++++ DATA FOR THIS TASK
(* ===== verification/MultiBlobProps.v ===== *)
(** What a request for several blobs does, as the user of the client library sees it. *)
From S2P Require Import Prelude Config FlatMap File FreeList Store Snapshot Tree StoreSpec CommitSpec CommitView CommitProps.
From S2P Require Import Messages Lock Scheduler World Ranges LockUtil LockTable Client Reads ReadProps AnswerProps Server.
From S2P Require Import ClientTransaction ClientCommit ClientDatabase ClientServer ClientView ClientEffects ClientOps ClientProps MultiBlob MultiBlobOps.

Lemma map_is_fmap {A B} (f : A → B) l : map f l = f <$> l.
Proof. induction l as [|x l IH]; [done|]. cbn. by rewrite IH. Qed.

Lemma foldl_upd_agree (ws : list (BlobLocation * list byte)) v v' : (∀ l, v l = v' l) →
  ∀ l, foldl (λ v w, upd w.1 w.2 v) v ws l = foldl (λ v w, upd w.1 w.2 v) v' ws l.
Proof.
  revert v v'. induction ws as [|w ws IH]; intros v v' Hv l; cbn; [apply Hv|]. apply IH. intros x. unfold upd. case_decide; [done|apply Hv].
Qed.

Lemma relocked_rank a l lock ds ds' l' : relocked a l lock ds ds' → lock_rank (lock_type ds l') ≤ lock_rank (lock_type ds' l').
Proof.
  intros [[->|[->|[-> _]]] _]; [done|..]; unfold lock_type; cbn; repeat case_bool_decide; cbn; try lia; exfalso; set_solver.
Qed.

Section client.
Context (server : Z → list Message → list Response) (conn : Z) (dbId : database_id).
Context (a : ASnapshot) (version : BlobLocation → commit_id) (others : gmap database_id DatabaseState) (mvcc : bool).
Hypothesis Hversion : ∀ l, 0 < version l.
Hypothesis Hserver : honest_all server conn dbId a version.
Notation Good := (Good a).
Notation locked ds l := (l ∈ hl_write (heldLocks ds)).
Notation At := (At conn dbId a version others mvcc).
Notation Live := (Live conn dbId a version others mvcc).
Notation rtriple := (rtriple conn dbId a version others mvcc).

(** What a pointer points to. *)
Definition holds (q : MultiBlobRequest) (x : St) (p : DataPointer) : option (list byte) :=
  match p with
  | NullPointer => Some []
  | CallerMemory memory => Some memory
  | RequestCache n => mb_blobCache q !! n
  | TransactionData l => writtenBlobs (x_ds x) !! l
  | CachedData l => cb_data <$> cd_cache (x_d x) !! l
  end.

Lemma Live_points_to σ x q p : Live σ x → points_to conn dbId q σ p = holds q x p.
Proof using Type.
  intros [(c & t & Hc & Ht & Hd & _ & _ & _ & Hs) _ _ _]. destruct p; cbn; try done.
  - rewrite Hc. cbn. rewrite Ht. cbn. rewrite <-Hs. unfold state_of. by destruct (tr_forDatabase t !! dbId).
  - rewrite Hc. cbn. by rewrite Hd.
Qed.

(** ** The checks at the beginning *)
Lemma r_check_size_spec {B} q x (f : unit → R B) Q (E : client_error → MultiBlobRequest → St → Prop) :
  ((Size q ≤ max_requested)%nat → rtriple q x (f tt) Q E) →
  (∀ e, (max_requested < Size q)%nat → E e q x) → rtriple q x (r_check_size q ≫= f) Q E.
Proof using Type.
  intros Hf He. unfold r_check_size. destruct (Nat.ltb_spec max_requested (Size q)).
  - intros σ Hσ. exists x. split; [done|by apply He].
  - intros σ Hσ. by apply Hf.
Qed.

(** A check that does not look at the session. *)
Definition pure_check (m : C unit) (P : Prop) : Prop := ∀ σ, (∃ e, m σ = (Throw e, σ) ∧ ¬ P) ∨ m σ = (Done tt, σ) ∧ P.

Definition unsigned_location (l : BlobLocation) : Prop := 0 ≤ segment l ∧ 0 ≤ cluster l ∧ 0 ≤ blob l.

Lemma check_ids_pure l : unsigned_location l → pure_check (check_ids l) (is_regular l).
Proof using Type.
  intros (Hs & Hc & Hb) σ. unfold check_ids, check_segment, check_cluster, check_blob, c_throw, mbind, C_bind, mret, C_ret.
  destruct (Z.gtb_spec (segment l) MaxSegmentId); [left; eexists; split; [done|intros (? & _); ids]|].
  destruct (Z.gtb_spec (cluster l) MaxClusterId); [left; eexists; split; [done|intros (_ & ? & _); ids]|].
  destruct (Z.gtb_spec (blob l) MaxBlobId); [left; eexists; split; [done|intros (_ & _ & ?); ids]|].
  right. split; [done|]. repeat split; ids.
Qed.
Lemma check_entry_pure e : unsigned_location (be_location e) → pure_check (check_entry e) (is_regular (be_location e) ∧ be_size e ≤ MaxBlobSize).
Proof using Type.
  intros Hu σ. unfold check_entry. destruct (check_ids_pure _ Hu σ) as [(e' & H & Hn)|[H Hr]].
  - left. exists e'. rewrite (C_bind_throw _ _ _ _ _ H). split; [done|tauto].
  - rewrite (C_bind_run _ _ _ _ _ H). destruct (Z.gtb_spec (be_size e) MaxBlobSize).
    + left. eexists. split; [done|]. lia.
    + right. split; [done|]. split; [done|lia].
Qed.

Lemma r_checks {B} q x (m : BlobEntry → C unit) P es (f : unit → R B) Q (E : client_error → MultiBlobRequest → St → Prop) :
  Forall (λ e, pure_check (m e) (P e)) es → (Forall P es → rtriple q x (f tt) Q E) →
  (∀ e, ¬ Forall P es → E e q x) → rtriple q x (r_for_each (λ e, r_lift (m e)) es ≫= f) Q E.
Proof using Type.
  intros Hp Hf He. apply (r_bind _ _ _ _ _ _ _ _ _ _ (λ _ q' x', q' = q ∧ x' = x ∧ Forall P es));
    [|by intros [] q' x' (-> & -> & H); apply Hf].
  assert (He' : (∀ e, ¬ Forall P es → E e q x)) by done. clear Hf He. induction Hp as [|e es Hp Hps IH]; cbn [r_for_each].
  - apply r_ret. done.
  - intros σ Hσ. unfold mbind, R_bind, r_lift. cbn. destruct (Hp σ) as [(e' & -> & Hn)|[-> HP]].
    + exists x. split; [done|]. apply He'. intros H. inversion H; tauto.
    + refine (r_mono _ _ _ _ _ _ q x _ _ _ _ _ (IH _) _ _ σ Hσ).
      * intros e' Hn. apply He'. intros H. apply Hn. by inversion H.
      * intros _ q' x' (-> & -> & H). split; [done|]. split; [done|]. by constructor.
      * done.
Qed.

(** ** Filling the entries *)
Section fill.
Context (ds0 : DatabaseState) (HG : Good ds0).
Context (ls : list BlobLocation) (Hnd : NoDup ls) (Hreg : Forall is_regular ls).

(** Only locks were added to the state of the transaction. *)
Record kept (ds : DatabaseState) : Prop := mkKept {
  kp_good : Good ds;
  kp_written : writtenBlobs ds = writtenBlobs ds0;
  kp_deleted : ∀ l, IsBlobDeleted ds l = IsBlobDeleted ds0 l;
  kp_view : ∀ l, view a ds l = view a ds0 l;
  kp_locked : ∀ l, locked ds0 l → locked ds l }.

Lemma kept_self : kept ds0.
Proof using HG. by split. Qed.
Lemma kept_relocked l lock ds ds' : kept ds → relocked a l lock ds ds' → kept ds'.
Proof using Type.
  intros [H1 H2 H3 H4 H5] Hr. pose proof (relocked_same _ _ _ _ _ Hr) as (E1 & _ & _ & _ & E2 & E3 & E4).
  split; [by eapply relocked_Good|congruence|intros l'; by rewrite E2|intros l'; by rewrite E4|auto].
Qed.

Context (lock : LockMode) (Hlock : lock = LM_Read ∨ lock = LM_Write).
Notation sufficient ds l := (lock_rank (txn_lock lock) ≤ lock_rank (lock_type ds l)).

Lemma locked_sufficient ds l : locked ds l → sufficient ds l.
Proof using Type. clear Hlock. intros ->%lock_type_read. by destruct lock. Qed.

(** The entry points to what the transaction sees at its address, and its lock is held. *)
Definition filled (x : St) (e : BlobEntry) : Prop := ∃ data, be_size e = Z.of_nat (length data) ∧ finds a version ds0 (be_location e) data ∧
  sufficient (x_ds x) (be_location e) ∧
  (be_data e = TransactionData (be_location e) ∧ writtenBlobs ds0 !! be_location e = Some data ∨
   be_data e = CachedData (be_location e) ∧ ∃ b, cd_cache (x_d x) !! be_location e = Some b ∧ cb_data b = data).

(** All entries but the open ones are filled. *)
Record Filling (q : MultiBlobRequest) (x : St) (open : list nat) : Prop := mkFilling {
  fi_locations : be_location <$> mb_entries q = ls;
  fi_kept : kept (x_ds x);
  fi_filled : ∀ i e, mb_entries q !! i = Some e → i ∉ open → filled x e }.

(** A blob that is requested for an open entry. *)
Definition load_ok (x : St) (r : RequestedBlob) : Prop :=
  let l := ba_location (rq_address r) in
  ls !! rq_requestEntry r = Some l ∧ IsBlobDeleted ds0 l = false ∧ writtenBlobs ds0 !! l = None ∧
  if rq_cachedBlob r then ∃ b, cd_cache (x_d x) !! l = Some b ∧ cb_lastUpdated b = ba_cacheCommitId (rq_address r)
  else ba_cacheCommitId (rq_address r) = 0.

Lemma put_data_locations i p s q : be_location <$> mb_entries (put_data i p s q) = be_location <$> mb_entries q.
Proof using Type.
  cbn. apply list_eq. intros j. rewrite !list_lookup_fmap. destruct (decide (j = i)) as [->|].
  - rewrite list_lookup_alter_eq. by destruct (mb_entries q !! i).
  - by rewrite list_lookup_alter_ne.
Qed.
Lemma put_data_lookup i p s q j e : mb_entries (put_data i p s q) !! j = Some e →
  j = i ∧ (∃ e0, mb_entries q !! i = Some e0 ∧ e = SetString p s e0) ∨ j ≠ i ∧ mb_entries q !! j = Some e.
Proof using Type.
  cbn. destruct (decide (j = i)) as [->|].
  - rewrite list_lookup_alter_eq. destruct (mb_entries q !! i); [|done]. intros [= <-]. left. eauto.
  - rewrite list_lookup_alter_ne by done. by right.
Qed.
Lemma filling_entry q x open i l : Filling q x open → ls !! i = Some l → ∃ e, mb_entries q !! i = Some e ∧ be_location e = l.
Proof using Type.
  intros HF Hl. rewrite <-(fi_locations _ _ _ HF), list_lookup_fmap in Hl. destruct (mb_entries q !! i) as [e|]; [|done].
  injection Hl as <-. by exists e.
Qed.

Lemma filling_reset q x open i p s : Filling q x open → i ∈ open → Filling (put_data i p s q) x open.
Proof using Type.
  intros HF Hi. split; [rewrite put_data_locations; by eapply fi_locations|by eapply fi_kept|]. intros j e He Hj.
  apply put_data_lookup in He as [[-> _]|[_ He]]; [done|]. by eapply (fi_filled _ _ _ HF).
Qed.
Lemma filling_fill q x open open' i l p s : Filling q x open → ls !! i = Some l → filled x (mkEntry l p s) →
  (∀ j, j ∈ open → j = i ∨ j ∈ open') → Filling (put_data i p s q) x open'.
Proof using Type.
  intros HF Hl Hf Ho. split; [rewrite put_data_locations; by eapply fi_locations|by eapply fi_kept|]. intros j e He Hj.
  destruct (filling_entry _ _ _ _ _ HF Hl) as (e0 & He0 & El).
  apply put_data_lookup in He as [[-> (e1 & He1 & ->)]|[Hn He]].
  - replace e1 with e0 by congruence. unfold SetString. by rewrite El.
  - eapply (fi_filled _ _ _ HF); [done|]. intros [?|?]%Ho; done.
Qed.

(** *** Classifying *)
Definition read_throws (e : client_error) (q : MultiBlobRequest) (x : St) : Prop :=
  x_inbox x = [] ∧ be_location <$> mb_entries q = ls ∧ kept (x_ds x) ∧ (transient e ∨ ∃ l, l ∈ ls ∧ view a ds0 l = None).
++++++++
Every line from the line containing "(** ** The checks at the beginning *)" through the line containing "- intros σ Hσ. by apply Hf." in the records above must be retyped exactly. Leave out the rest.

(OUTPUT FOR THIS EXERCISE):
(** ** The checks at the beginning *)
Lemma r_check_size_spec {B} q x (f : unit → R B) Q (E : client_error → MultiBlobRequest → St → Prop) :
  ((Size q ≤ max_requested)%nat → rtriple q x (f tt) Q E) →
  (∀ e, (max_requested < Size q)%nat → E e q x) → rtriple q x (r_check_size q ≫= f) Q E.
Proof using Type.
  intros Hf He. unfold r_check_size. destruct (Nat.ltb_spec max_requested (Size q)).
  - intros σ Hσ. exists x. split; [done|by apply He].
  - intros σ Hσ. by apply Hf.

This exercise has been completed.